One Hundredth Anniversary of Pennsylvania State Archives
Written by PA Heritage Staff in the Our Documentary Heritage category and the Spring 2003 issue Topics in this article: Benjamin Franklin, Matthew J. Ryan Building, Pennsylvania State Archives, State Library of Pennsylvania, William Penn, William Penn Memorial Museum BuildingThe term “archives,” derived from the Latin archivum and the Greek archeion, refers to a government house, or the place where public records or historical documents are preserved. The Pennsylvania State Archives, the unit of Pennsylvania’s government responsible for the preservation of the permanently valuable records of the Commonwealth’s local, country, and state governmental bodies, as well as the historically significant documents and manuscripts that shed light on the Keystone State’s political, social, and economic development, currently houses the Commonwealth’s archival treasures, but such was not always the case.
Before 1903, the surviving records created during more than two centuries by the Proprietary Government of William Penn and his heirs, the Revolutionary Government of Benjamin Franklin and his fellow patriots, and the subsequent Constitutional Governments beginning in 1790, were maintained by the Secretary of the Commonwealth and various department heads in their operational areas.

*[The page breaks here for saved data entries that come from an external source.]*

Definition same_chain s s' : Prop :=
  emitted s' = emitted s /\ next_event_block_number (pink s') = next_event_block_number (pink s) /\ last_event_block_hash (pink s') = last_event_block_hash (pink s).
#[local] Instance same_chain_preorder : PreOrder same_chain.
Proof. split; [done|]. intros a b c (? & ? & ?) (? & ? & ?). unfold same_chain. split_and!; congruence. Qed.

Lemma same_chain_inv s s' : same_chain s s' -> chain_inv s -> chain_inv s'.
Proof. intros (E1 & E2 & E3) (H1 & H2 & H3). unfold chain_inv. by rewrite E1, E2, E3. Qed.

Lemma pink_transfer_same a b v k : moves same_chain (transfer_between a b v k).
Proof. intros s. unfold transfer_between. by destruct (pink_transfer _ _ _ _ _) as [[]]. Qed.
Lemma mod_pink_same f : (forall p, next_event_block_number (f p) = next_event_block_number p /\ last_event_block_hash (f p) = last_event_block_hash p) ->
  moves same_chain (mod_pink (X := X) f).
Proof. intros H s. unfold mod_pink, modify. destruct (H (pink s)). done. Qed.
Lemma deposit_same who v : moves same_chain (deposit_to who v).
Proof. done. Qed.
Lemma contracts_same {T} (f : PinkPallet -> X -> ContractResult T * X) : moves same_chain (call_contracts f).
Proof. intros s. unfold call_contracts. by destruct (f _ _). Qed.
Lemma upload_same a c d : moves same_chain (bare_upload_code a c d).
Proof. intros s. unfold bare_upload_code. by destruct (upload_code_checked _ _ _ _ _) as [[]]. Qed.
#[local] Hint Resolve pink_transfer_same deposit_same contracts_same upload_same : moves.

Lemma contract_tx_same {T} o l g (f : M (PinkState X) bytes (ContractResult (bytes + T))) : moves same_chain f -> moves same_chain (contract_tx o l g f).
Proof.
  intros Hf. assert (moves same_chain (pay_for_gas o l)) as Hp by (unfold pay_for_gas, pay; moves). unfold contract_tx.
  apply moves_bind; [apply _| |].
  - destruct g; [moves|]. intros s. specialize (Hp s). by destruct (pay_for_gas o l s).
  - intros [e|]; [moves|]. unfold refund_gas, refund. moves; done.
Qed.

Lemma ecall_same c : moves same_chain (ecall c).
Proof.
  assert (forall h i sa mode args, moves same_chain (instantiate h i sa mode args)) as Hi.
  { intros. unfold instantiate, maybe_coarse. apply moves_bind; [apply _|by apply contract_tx_same, contracts_same|]. intros r. moves. }
  assert (forall a i mode args, moves same_chain (bare_call a i mode args)) as Hc.
  { intros. unfold bare_call, maybe_coarse. apply moves_bind; [apply _|by apply contract_tx_same, contracts_same|]. intros r. moves. }
  destruct c; cbn; unfold setup, pink_on_genesis, pink_on_runtime_upgrade, pink_on_idle, upload_code, upload_sidevm_code, put_sidevm_code, pay, contract_instantiate, contract_call, handle_deposit; moves;
    try apply Hi; try apply Hc; try (apply mod_pink_same; done); try (by intros s).
Qed.

Lemma emit_inv mode n events s : chain_inv s ->
  match maybe_emit_system_event_block mode n events s with Ok _ s' | Err _ s' => chain_inv s' /\ emitted s `prefix_of` emitted s' | Panic => False end.
Proof.
  intros (H1 & H2 & H3). unfold maybe_emit_system_event_block. destruct events as [|e events]; [done|]. destruct (is_transaction mode); [|done]. cbn.
  split; [|by eexists]. split_and!; cbn.
  - apply chained_snoc; cbn; [done|by rewrite H2|by unfold in_width|by rewrite H3|done|done].
  - rewrite H2, length_app. unfold wrap. rewrite Zplus_mod_idemp_l. f_equal. cbn. lia.
  - unfold chain_end. by rewrite last_snoc.
Qed.

(** A call that leaves the chain alone, and the block made of its events *)
Lemma execute_with_inv {R} context (f : M (PinkState X) bytes R) s : moves same_chain f -> chain_inv s ->
  match execute_with context f s with Ok _ s' | Err _ s' => chain_inv s' /\ emitted s `prefix_of` emitted s' | Panic => True end.
Proof.
  intros Hf H. unfold execute_with. set (s0 := put_pink_ext _ s). assert (chain_inv s0) as H0 by exact H. pose proof (Hf s0) as Hs.
  destruct (f s0) as [r s1|e s1|]; [| |done]; pose proof (same_chain_inv _ _ Hs H0) as H1; destruct Hs as (E & _);
    pose proof (emit_inv (ec_mode context) (ec_block_number context) (system_events (pink_ext s1)) s1 H1) as He;
    destruct (maybe_emit_system_event_block _ _ _ s1); try done; rewrite E in He; exact He.
Qed.

Lemma execute_with_quiet {R} context (f : M (PinkState X) bytes R) s : moves same_chain f -> is_transaction (ec_mode context) = false ->
  match execute_with context f s with Ok _ s' | Err _ s' => same_chain s s' | Panic => True end.
Proof.
  intros Hf Hm. unfold execute_with. set (s0 := put_pink_ext _ s). pose proof (Hf s0) as Hs.
  destruct (f s0) as [r s1|e s1|]; [| |done]; by rewrite quiet_emit.
Qed.

(** A call with [&self] deposits no event, so that no block is made. *)
Lemma ecall_ro_state context c s : state_of s (execute context (ecall_ro c) s) = s.
Proof. unfold execute, execute_with, ecall_ro, mbind, M_bind, get_st. cbn. rewrite start_block_resets. by destruct s. Qed.

Lemma dispatch_inv context c s : chain_inv s ->
  chain_inv (state_of s (dispatch_ecall context c s)) /\ emitted s `prefix_of` emitted (state_of s (dispatch_ecall context c s)).
Proof.
  intros H. destruct c as [c|c]; cbn; [|by rewrite ecall_ro_state]. pose proof (execute_with_inv context (ecall c) s (ecall_same c) H) as Hi.
  unfold execute_mut. by destruct (execute_with _ _ s).
Qed.

Lemma dispatch_quiet context c s : is_transaction (ec_mode context) = false -> same_chain s (state_of s (dispatch_ecall context c s)).
Proof.
  intros Hm. destruct c as [c|c]; cbn; [|by rewrite ecall_ro_state]. pose proof (execute_with_quiet context (ecall c) s (ecall_same c) Hm) as Hi.
  unfold execute_mut. by destruct (execute_with _ _ s).
Qed.

Lemma query_quiet contract_id origin req n now s : state_of s (handle_query contract_id origin req n now s) = s.
Proof.
  assert (forall context c, is_transaction (ec_mode context) = false -> state_of s (on_copy (dispatch_ecall context c) s) = s) as Hcopy.
  { intros context c Hm. destruct (dispatch_quiet context c s Hm) as (E & _). unfold on_copy. destruct (dispatch_ecall context c s); cbn in *; try rewrite E; by destruct s. }
  unfold handle_query. destruct origin as [o|]; [|done]. destruct req as [? ? ? []|]; by apply Hcopy.
Qed.

(** C21: whatever the host calls, in whatever order and modes, hooks and queries
    included: the event blocks the runtime emits are numbered without gaps, from 0,
    and each carries the hash of the one before and of its own body; the pallet
    holds the number and the parent of the next one; and no block is ever taken
    back. Calls in the modes of queries and estimates neither emit a block nor move
    the chain, although they are committed like all others; so that a query, which
    the host runs on a copy of the cluster, forks no chain: it emits nothing. *)
Theorem events_chained x s : rtc pink_step (mkPinkState empty_pallet x []) s ->
  chained_from 0 0 (emitted s) /\ next_event_block_number (pink s) = wrap 64 (Z.of_nat (length (emitted s))) /\
  last_event_block_hash (pink s) = chain_end 0 (emitted s) /\
  (forall s', pink_step s s' -> emitted s `prefix_of` emitted s') /\
  (forall context c, is_transaction (ec_mode context) = false -> same_chain s (state_of s (dispatch_ecall context c s))) /\
  forall contract_id origin req n now, emitted (state_of s (handle_query contract_id origin req n now s)) = emitted s.
Proof.
  assert (forall a b, pink_step a b -> chain_inv a -> chain_inv b /\ emitted a `prefix_of` emitted b) as Hstep.
  { intros a b [context c a' b' <-|contract_id origin req n now a' b' <-] Ha; [by apply dispatch_inv|by rewrite query_quiet]. }
  intros Hr. assert (chain_inv s) as Hs.
  { apply (rtc_invariant pink_step chain_inv (mkPinkState empty_pallet x []) s); [|done|done]. intros a b Ha Hab. by apply (Hstep a b). }
  pose proof Hs as (H1 & H2 & H3). do 3 (split; [done|]). split; [intros s' Hss; by apply (Hstep s s')|].
  split; [intros; by apply dispatch_quiet|intros; by rewrite query_quiet].
Qed.
End events.

(** ** Witnesses: a cluster with balances, whose contracts consume half of their
    gas and deposit an event *)

Abbreviation ToyExt := (gmap Account Z * list bytes)%type.
Definition toy_balance (c : Account) (x : ToyExt) : Z := default 0 (x.1 !! c).
Definition toy_move (a b : Account) (v : Z) (x : ToyExt) : ToyExt :=
  let m := <[ a := toy_balance a x - v ]> x.1 in (<[ b := default 0 (m !! b) + v ]> m, x.2).
Definition toy_result {T} (limit : PinkWeight) (r : T) : ContractResult T := mkResult (mkWeight (ref_time limit / 2) 0) (mkWeight (ref_time limit / 2) 0) (DepositCharge 0) [] r.

#[local] Instance toy_pink : PinkLib ToyExt := {|
  pink_transfer a b v _ x := if v <=? toy_balance a x then (None, toy_move a b v x) else (Some [], x);
  pink_deposit_creating a v x := (<[ a := toy_balance a x + v ]> x.1, x.2);
  contracts_instantiate _ _ _ limit _ _ _ _ x := (toy_result limit (inr (mkExecReturn false [], 77)), x);
  contracts_call _ _ _ _ limit _ _ _ x := (toy_result limit (inr (mkExecReturn false [])), (x.1, x.2 ++ [[7]]));
  upload_code_checked _ _ _ _ x := (inr 5, x);
  wasmi_memory_cost _ := inr 0;
  pallets_on_genesis x := x;
  pallets_on_runtime_upgrade x := x;
  pallets_on_idle _ x := (x.1, x.2 ++ [[8]]);
  pink_free_balance := toy_balance;
  pink_total_balance := toy_balance;
  contract_code_hash _ _ := None;
  start_block _ x := (x.1, []);
  system_events x := x.2;
  pink_blake2 b := 1 + foldl (fun n y => 31 * n + y) 0 b;
|}.

Lemma toy_move_balance a b v x c : toy_balance c (toy_move a b v x) = toy_balance c x - (if c =? a then v else 0) + (if c =? b then v else 0).
Proof.
  unfold toy_move. set (m := <[ a := toy_balance a x - v ]> x.1). unfold toy_balance at 1. cbn [fst].
  assert (forall c, default 0 (m !! c) = toy_balance c x - (if c =? a then v else 0)) as Hm.
  { intros c0. unfold m. destruct (Z.eqb_spec c0 a) as [->|Hne]; [by rewrite lookup_insert_eq|]. rewrite lookup_insert_ne by done. unfold toy_balance. lia. }
  destruct (Z.eqb_spec c b) as [->|Hne]; [rewrite lookup_insert_eq; cbn; by rewrite Hm|]. rewrite lookup_insert_ne, Hm by done. lia.
Qed.

#[local] Program Instance toy_pink_laws : PinkLaws ToyExt := {| pink_balance := toy_balance |}.
Next Obligation. intros a b v k x x' H c. cbn in H. destruct (_ <=? _) in H; [|done]. injection H as <-. apply toy_move_balance. Qed.
Next Obligation. intros a b v k x e x' H. cbn in H. destruct (_ <=? _) in H; [done|]. by injection H as _ <-. Qed.
Next Obligation. intros a b v k x Hne H. exists []. cbn. by rewrite (proj2 (Z.leb_gt _ _)). Qed.
Next Obligation.
  intros p o d v limit l i det x H1 H2. cbn. pose proof (Z.div_pos (ref_time limit) 2 H1 ltac:(lia)). pose proof (Z.div_le_upper_bound (ref_time limit) 2 (ref_time limit)). lia.
Qed.

#[local] Instance toy_host : PinkHost := {|
  host_call_nonce := None; host_entry_contract := None; host_origin := None; pink_version := (1, 2); pink_git_revision := [];
  encode_events_body b := phala_block_number b :: concat (eb_events b);
  encode_events_header h := [eh_number h; parent_hash h; body_hash h];
|}.

Definition toy_state : PinkState ToyExt := mkPinkState (set_gas_price 2 (set_treasury_account 9 empty_pallet)) ({[ 1 := 100 ]}, []) [].
Definition toy_args : TransactionArguments := mkTxArgs 1 0 10 false None 0.

Definition poor_args : TransactionArguments := mkTxArgs 2 0 10 false None 0.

With the creation in 1903 of the Division of Public Records as an organizational unit of the State Library, Pennsylvania became the third state in the nation to establish a formal archives program. Located in the Executive and State Library Building, recently renamed the Speaker Matthew J. Ryan Legislative Office Building, the Division was initially tasked with the responsibility for preserving and making available to the public records created by the activities of state government before 1750 that were deemed to possess permanent historical value. In 1931, the State Archives, with the rest of the State Library, moved to the newly erected Education Building. It remained there until 1964, until it was relocated to the William Penn Memorial Museum and Archives Building.
This year the Pennsylvania State Archives observes its one hundredth anniversary. The past century has witnessed the growth of the Commonwealth’s historical and archival collections from a small room barely filled with seventeenth and eighteenth-century governmental records to more than two hundred and thirty million documents, photographs, maps and drawings, video and audio tapes, and microfilm images of historical and vital records. Each year thousands of historians, genealogists, government officials, title searchers, and researchers of every description write or visit the Pennsylvania State Archives seeking information about government policies, individual Pennsylvanians, and our diverse communities.
The centennial of the Pennsylvania State Archives is a milestone – and a benchmark that, in itself, marks the disÂtance that it – and William Penn’s beloved Pennsylvania that it documents has come. It is reason enough, too, to celebrate the uncommon wealth that has been entrusted to our care.